§ Task brief
Would you restate all the data that follows, word for word?

§ Listed records
Lemma StronglySorted_firstn A (R : A -> A -> Prop) : forall n l,
  StronglySorted R l -> StronglySorted R (firstn n l).
Proof.
  induction n as [|n IH]; intros l S; simpl; [constructor|].
  destruct l as [|x l]; [constructor|].
  inversion S as [|? ? S' F]; subst. constructor; [apply IH, S'|].
  rewrite <- (firstn_skipn n l) in F. apply Forall_app in F. tauto.
Qed.

Lemma In_firstn A (x : A) n l : In x (firstn n l) -> In x l.
Proof.
  intros H. rewrite <- (firstn_skipn n l). apply in_or_app. auto.
Qed.

Lemma py_slice_to_firstn A k (l : list A) :
  exists n, py_slice_to k l = firstn n l.
Proof. unfold py_slice_to. destruct (0 <=? k); eauto. Qed.

Lemma py_slice_to_length A k (l : list A) :
  (0 <= k -> Z.of_nat (length (py_slice_to k l)) = Z.min k (Z.of_nat (length l))) /\
  (k < 0 -> Z.of_nat (length (py_slice_to k l)) = Z.max 0 (Z.of_nat (length l) + k)).
Proof.
  unfold py_slice_to. split; intros Hk.
  - destruct (0 <=? k) eqn:E; [|apply Z.leb_gt in E; lia].
    rewrite length_firstn. lia.
  - destruct (0 <=? k) eqn:E; [apply Z.leb_le in E; lia|].
    rewrite length_firstn. lia.
Qed.

Lemma Z_ltb_asym a b : (a <? b) = true -> (b <? a) = false.
Proof. intros H. apply Z.ltb_lt in H. apply Z.ltb_ge. lia. Qed.

Lemma Z_not_below_trans a b c :
  (a <? b) = false -> (b <? c) = false -> (a <? c) = false.
Proof. rewrite !Z.ltb_ge. lia. Qed.

Lemma pair_ltb_lt a b :
  pair_ltb a b = true <->
  fst a < fst b \/ (fst a = fst b /\ snd a < snd b).
Proof.
  unfold pair_ltb.
  rewrite orb_true_iff, andb_true_iff, !Z.ltb_lt, Z.eqb_eq. tauto.
Qed.

Lemma pair_ltb_ge a b :
  pair_ltb a b = false <->
  fst a > fst b \/ (fst a = fst b /\ snd a >= snd b).
Proof.
  destruct (pair_ltb a b) eqn:E.
  - apply pair_ltb_lt in E. split; [discriminate|lia].
  - split; [intros _|reflexivity].
    assert (N : ~ (fst a < fst b \/ (fst a = fst b /\ snd a < snd b))).
    { intros H. apply pair_ltb_lt in H. congruence. }
    lia.
Qed.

§ Answer box
Lemma StronglySorted_firstn A (R : A -> A -> Prop) : forall n l,
  StronglySorted R l -> StronglySorted R (firstn n l).
Proof.
  induction n as [|n IH]; intros l S; simpl; [constructor|].
  destruct l as [|x l]; [constructor|].
  inversion S as [|? ? S' F]; subst. constructor; [apply IH, S'|].
  rewrite <- (firstn_skipn n l) in F. apply Forall_app in F. tauto.
Qed.

Lemma In_firstn A (x : A) n l : In x (firstn n l) -> In x l.
Proof.
  intros H. rewrite <- (firstn_skipn n l). apply in_or_app. auto.
Qed.

Lemma py_slice_to_firstn A k (l : list A) :
  exists n, py_slice_to k l = firstn n l.
Proof. unfold py_slice_to. destruct (0 <=? k); eauto. Qed.

Lemma py_slice_to_length A k (l : list A) :
  (0 <= k -> Z.of_nat (length (py_slice_to k l)) = Z.min k (Z.of_nat (length l))) /\
  (k < 0 -> Z.of_nat (length (py_slice_to k l)) = Z.max 0 (Z.of_nat (length l) + k)).
Proof.
  unfold py_slice_to. split; intros Hk.
  - destruct (0 <=? k) eqn:E; [|apply Z.leb_gt in E; lia].
    rewrite length_firstn. lia.
  - destruct (0 <=? k) eqn:E; [apply Z.leb_le in E; lia|].
    rewrite length_firstn. lia.
Qed.

Lemma Z_ltb_asym a b : (a <? b) = true -> (b <? a) = false.
Proof. intros H. apply Z.ltb_lt in H. apply Z.ltb_ge. lia. Qed.

Lemma Z_not_below_trans a b c :
  (a <? b) = false -> (b <? c) = false -> (a <? c) = false.
Proof. rewrite !Z.ltb_ge. lia. Qed.

Lemma pair_ltb_lt a b :
  pair_ltb a b = true <->
  fst a < fst b \/ (fst a = fst b /\ snd a < snd b).
Proof.
  unfold pair_ltb.
  rewrite orb_true_iff, andb_true_iff, !Z.ltb_lt, Z.eqb_eq. tauto.
Qed.

Lemma pair_ltb_ge a b :
  pair_ltb a b = false <->
  fst a > fst b \/ (fst a = fst b /\ snd a >= snd b).
Proof.
  destruct (pair_ltb a b) eqn:E.
  - apply pair_ltb_lt in E. split; [discriminate|lia].
  - split; [intros _|reflexivity].
    assert (N : ~ (fst a < fst b \/ (fst a = fst b /\ snd a < snd b))).
    { intros H. apply pair_ltb_lt in H. congruence. }
    lia.
Qed.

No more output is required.